Preliminary Fisher round-up

June 24, 2013 | By ANASTASIA BODEN

It’s only been a few hours since the Court announced its 7-1 opinion in Fisher v. University of Texas.  The Court upheld (for the time being) diversity in education as a legitimate goal that universities could pursue, but instructed the Fifth Circuit to apply a strict level of scrutiny to the way the University of Texas-Austin chose to do so.  Already commentators have a great deal to say about the opinion.

Today’s opinion generated debate over class-conscious admissions policies, which Richard Kahlenberg argues benefit minorities more than race-conscious admissions policies.  Certainly schools should see disparities as a reason to use alternative race-neutral admissions criteria—rather than as a reason to discriminate.  Measures like increasing financial aid and decreasing reliance on test scores are constitutionally sound, and harken to Justice Thomas’ dissent in Grutter.  In that case, Justice Thomas noted that the law school “of its own choosing, and for its own purposes, maintains an exclusionary admissions system that it knows produces racially disproportionate results. Racial discrimination is not a permissible solution to the self-inflicted wounds of this elitist admissions policy.”  Justice Thomas repeats this theme in his concurrence in Fisher, when he notes that universities do not have a compelling interest in their own existence, let alone an interest in the elitist policies which lead to racial disparities in the first place.  Rather than allowing universities to remedy the effects of their own policies by discriminating, he says, the Court should require the school to close its doors or “stop discriminating against applicants based on their race.”

Much has been made of Justice Thomas’ concurring opinion, in which he likens the arguments made by proponents of affirmative action to those made by proponents of segregation.  Over at the National Review, Charles Cooke defends Thomas by noting the resemblance of Thomas’ remarks to those of Frederick Douglass.

While many are disappointed SCOTUS failed to make a broader decision today, Ilya Shapiro at the Cato Institute notes that the Fisher decision is a victory for judicial review.  Ilya Somin at Volokh is calling Fisher a “significant victory for opponents of affirmative action” despite its limitations.  Reuters notes that “Justice Anthony Kennedy made it clear that the program is not on solid legal ground and could still be overturned.”  Given the Justice’s tone, The Economist’s Democracy in America blog opines that Ms. Fisher’s team may be regretting its decision to target UT’s policy only, rather than challenge Grutter and Bakke directly.

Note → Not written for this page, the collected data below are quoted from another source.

(** * mark-file-read: the mark store, its decorations and its persistence

    A shallow embedding of the VS Code extension in
    [src/MarkDecorationProvider.ts] (which holds the extension entry point
    with [FileDecorationsProvider], [saveMarks], [loadMarks] and the two
    commands, and the small class [MarkDecorationProvider]) and of the class
    [MarkManager].

    Conventions of the embedding.
    - A JavaScript string is a [string]; literals are kept byte for byte as
      they stand in the UTF-8 source.  Only equality, emptiness and
      concatenation of strings are used, and these do not depend on the
      encoding.
    - The global [Map<string, FileMark>] is a [gmap string FileMark].  The
      iteration order of a JavaScript [Map] is not represented.
    - [Date.now()] is an argument [now : Z] of the code that reads it.
    - Calls into the host (events fired, messages shown, file writes
      attempted) are appended to a log, oldest first.
    - [activate] only wires the pieces to the host (storage path, provider
      and command registration, colour configuration) and is not embedded;
      the callbacks it registers are, and a session is a list of them. *)

From Stdlib Require Import ZArith.
From stdpp Require Import gmap strings list fin_maps pretty.

Open Scope string_scope.
Open Scope Z_scope.

(** ** Data model *)

(** [enum FileMarkType]; [FileMarkType_value] is the string of each member. *)
Inductive FileMarkType : Set :=
| READ
| PARTIAL
| UNREAD.

Definition FileMarkType_value (t : FileMarkType) : string :=
  match t with
  | READ => "read"
  | PARTIAL => "partial"
  | UNREAD => "unread"
  end.
(** [db.delete(report)]: the loaded row leaves the table. *)
Fixpoint remove_report (report_id : Z) (l : list Report) : list Report :=
  match l with
  | [] => []
  | r :: rest => if Z.eqb (id r) report_id then rest else r :: remove_report report_id rest
  end.

Definition delete_report (report_id : Z) : M bool :=
  try_except
    (found <- query_report report_id ;;
     match found with
     | None => ret false
     | Some report =>
         w <- get_working ;;
         put_working (with_reports (remove_report report_id (reports w)) w) ;;
         commit ;;
         ret true
     end)
    (fun e => rollback ;; raise e).

End ReportService.

(* ------------------------------------------------------------------ *)
(** ** [main.py]: report creation and citizen deletion *)

Module Main.

Import PyFloat.

Record ExistingReport : Type := mkExistingReport {
  e_id : Z;
  e_title : string;
  e_category : string;
  e_status : string;
  e_latitude : R;
  e_longitude : R;
  e_upvotes : nat;
  e_comments : nat
}.

Record CreatedData : Type := mkCreatedData {
  n_id : Z;
  n_title : string;
  n_status : string;
  n_latitude : R;
  n_longitude : R
}.

Inductive CreateResponse : Type :=
| Duplicate (message : string) (existing_report : ExistingReport)
| Created (message : string) (data : CreatedData).

Definition active_statuses : list string := ["reported"; "acknowledged"; "in_progress"].

(** [(category or "").strip().lower()] *)
Definition normalize (category : string) : string := PyStr.lower (PyStr.strip category).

But would a squeakier wheel have gotten the oil?  That is, if Fisher had asked the Court to overturn those cases, would it have done so?  It’s seems more likely that Justice Kennedy’s statement that Fisher had not asked the Court to overturn those cases was merely a pretext for punting.  As David Bernstein muses, it took quite a long time for the Court to issue such a modest opinion.  The opinion’s outcome was more likely due to Justice Kennedy’s unwillingness to go that far than Fisher’s failure to ask the Court for such an outcome.

Nevertheless, Justice Kennedy went to great lengths to demonstrate the success of Texas’ earlier race-neutral approaches, and to point out the Court’s disagreement over whether diversity in education is a compelling state interest.  Perhaps Noah Feldman says it best at Bloomberg when he deems the Court’s holding: tick-tock.

Tom Goldstein at SCOTUSblog compiles the choice quotes from the opinion here.  On SCOTUSblog’s liveblog, Amy Howe had called Kennedy’s assessment that, “The reviewing court must ultimately be satisfied that no workable race-neutral alternatives would produce the educational benefits of diversity,” the opinion’s “money quote.”  Such a statement indicates the bar for universities who wish to pursue diversity through race-conscious policies is very high.  But as PLF argued in its amicus brief in Fisher, any supposed benefits that come from race-conscious policies are highly dubious, and can be achieved through race-neutral policies that do not have the same negative effects as race-conscious policies.